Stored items
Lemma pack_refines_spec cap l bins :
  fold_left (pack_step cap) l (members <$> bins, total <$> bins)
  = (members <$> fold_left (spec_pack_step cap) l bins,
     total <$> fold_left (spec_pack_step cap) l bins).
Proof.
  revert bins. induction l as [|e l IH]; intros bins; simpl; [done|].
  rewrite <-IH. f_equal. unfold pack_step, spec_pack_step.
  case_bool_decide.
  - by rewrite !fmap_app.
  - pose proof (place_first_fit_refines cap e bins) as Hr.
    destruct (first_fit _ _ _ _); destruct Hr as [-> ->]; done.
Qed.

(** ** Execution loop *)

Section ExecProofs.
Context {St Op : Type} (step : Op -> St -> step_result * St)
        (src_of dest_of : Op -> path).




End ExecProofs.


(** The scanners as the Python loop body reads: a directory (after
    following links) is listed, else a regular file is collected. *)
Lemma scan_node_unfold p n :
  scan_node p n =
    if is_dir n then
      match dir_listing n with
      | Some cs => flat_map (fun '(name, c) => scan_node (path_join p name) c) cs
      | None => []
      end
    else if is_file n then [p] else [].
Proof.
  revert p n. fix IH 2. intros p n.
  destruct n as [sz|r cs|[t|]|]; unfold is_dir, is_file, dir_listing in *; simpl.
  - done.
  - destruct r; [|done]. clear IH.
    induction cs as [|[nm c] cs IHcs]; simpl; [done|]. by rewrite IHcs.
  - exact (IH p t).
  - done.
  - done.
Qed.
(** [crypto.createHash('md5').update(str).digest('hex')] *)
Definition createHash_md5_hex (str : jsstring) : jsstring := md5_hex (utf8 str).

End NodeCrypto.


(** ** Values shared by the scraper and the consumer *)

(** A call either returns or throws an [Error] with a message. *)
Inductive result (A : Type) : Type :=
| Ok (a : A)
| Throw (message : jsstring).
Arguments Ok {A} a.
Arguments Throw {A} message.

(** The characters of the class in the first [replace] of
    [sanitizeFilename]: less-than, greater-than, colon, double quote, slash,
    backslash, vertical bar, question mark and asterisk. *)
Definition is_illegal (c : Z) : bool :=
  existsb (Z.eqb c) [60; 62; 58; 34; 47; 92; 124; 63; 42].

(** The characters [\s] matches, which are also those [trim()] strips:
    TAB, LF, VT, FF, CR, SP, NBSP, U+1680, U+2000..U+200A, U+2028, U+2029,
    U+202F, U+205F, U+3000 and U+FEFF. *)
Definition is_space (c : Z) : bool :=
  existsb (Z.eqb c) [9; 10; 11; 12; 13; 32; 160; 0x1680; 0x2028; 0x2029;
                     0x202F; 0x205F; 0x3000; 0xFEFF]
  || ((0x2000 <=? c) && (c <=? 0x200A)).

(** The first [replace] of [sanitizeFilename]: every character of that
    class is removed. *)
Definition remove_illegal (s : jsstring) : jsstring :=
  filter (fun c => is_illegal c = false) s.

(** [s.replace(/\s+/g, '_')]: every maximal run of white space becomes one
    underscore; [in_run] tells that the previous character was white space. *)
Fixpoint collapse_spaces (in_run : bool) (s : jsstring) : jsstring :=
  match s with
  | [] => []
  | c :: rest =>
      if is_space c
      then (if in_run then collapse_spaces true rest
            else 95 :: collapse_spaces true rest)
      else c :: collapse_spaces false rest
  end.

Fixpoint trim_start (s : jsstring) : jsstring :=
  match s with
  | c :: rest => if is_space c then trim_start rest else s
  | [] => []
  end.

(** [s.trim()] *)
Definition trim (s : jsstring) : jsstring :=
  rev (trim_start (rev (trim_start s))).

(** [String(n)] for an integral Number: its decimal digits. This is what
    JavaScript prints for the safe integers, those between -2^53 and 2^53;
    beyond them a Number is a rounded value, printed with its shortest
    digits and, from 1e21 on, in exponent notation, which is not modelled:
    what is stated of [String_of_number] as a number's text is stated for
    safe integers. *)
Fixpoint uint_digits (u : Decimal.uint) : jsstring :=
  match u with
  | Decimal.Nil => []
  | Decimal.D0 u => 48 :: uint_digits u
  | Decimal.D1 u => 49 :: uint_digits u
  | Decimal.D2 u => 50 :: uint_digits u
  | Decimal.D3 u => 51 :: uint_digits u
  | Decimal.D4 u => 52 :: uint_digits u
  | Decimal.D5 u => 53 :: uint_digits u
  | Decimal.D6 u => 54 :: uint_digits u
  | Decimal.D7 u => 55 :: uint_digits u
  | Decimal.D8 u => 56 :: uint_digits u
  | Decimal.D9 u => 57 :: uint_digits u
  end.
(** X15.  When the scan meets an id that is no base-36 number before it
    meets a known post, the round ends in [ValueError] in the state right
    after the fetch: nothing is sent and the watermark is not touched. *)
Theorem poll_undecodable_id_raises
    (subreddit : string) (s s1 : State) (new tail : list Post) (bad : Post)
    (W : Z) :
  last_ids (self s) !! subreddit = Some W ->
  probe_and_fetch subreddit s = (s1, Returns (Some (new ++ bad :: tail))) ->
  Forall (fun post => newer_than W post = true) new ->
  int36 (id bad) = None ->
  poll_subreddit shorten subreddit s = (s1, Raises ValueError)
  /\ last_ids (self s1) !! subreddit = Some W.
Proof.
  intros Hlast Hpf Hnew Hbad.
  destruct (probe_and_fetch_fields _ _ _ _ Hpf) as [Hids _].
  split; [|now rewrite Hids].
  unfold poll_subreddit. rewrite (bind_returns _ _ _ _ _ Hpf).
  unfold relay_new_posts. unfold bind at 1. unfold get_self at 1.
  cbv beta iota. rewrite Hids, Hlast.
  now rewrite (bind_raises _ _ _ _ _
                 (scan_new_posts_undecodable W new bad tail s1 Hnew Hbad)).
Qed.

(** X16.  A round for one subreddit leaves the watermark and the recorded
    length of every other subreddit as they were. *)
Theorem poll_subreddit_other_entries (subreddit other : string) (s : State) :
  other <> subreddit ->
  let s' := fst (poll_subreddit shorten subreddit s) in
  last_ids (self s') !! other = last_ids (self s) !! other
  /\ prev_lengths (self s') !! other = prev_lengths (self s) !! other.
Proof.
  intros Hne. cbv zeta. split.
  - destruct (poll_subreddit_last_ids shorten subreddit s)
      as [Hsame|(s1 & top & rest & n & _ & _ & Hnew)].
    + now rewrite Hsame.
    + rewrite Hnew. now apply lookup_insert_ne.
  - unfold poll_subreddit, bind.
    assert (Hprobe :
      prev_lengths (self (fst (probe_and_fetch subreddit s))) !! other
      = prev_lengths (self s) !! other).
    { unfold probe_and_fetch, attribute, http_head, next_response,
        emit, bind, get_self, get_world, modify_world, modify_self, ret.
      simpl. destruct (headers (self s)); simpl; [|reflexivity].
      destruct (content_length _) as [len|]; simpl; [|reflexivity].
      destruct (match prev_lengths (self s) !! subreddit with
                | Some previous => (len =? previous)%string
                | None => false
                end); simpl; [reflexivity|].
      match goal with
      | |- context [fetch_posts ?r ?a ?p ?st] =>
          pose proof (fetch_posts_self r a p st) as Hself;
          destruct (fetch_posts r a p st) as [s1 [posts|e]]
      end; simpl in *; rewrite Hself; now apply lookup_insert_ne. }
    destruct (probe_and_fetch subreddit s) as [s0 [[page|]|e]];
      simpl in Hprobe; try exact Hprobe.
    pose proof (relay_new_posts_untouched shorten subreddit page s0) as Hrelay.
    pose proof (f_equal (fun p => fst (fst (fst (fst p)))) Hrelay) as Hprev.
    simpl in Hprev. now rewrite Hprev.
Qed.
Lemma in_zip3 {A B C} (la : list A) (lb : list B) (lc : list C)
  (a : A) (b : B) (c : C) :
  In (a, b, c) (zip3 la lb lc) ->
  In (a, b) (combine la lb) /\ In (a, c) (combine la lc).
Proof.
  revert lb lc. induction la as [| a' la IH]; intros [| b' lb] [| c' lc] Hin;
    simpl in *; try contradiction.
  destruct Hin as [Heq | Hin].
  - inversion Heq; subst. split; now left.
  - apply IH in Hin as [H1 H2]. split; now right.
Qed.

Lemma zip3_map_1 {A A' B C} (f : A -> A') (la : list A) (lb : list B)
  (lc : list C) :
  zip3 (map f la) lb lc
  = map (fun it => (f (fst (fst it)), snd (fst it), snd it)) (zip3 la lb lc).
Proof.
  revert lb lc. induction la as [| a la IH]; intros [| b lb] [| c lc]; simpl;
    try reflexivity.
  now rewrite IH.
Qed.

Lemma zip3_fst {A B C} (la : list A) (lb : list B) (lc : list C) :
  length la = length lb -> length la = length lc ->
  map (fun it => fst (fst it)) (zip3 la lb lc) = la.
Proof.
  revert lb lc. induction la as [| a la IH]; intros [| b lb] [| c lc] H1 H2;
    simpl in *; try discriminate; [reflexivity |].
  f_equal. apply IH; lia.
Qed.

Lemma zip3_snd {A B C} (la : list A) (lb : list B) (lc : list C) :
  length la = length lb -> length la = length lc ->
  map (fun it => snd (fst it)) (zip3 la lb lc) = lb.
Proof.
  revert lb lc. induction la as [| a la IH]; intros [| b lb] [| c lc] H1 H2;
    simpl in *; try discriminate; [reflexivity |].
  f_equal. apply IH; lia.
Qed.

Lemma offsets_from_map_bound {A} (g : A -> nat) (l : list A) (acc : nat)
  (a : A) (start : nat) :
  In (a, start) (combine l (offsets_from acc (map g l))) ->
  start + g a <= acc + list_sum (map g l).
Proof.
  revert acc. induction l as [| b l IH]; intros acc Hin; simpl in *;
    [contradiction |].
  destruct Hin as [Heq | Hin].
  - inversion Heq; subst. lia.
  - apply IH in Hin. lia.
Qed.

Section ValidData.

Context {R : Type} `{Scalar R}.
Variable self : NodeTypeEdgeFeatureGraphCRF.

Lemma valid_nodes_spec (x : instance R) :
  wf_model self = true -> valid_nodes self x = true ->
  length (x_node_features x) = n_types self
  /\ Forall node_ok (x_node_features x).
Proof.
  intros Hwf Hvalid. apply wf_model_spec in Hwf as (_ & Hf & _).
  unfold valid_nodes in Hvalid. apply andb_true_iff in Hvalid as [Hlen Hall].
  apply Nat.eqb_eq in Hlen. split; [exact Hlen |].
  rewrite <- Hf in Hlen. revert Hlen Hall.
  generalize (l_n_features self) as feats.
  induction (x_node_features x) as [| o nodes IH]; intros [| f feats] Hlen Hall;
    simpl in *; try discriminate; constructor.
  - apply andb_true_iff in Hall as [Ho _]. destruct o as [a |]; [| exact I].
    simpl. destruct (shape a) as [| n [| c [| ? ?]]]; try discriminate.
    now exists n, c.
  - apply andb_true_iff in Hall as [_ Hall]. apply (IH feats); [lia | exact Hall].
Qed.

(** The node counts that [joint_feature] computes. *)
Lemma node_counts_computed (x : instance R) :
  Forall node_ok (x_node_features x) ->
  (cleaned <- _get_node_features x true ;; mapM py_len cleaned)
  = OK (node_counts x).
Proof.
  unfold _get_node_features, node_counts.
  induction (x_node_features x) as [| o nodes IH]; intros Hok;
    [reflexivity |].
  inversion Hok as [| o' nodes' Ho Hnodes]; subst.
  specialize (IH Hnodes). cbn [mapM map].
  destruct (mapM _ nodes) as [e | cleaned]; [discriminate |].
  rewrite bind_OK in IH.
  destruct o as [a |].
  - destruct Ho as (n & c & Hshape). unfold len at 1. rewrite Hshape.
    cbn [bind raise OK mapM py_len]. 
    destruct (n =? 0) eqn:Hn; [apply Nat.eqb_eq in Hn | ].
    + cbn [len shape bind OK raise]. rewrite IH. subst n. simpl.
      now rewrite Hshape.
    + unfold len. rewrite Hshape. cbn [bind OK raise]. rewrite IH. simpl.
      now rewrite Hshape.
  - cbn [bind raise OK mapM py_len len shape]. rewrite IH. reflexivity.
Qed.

* _What is being asked_
The lines to retype run from the start of the entries through the line containing "name) c) cs"; reproduce them exactly and add nothing.

* _Problem solution_
Lemma pack_refines_spec cap l bins :
  fold_left (pack_step cap) l (members <$> bins, total <$> bins)
  = (members <$> fold_left (spec_pack_step cap) l bins,
     total <$> fold_left (spec_pack_step cap) l bins).
Proof.
  revert bins. induction l as [|e l IH]; intros bins; simpl; [done|].
  rewrite <-IH. f_equal. unfold pack_step, spec_pack_step.
  case_bool_decide.
  - by rewrite !fmap_app.
  - pose proof (place_first_fit_refines cap e bins) as Hr.
    destruct (first_fit _ _ _ _); destruct Hr as [-> ->]; done.
Qed.

(** ** Execution loop *)

Section ExecProofs.
Context {St Op : Type} (step : Op -> St -> step_result * St)
        (src_of dest_of : Op -> path).




End ExecProofs.


(** The scanners as the Python loop body reads: a directory (after
    following links) is listed, else a regular file is collected. *)
Lemma scan_node_unfold p n :
  scan_node p n =
    if is_dir n then
      match dir_listing n with
      | Some cs => flat_map (fun '(name, c) => scan_node (path_join p name) c) cs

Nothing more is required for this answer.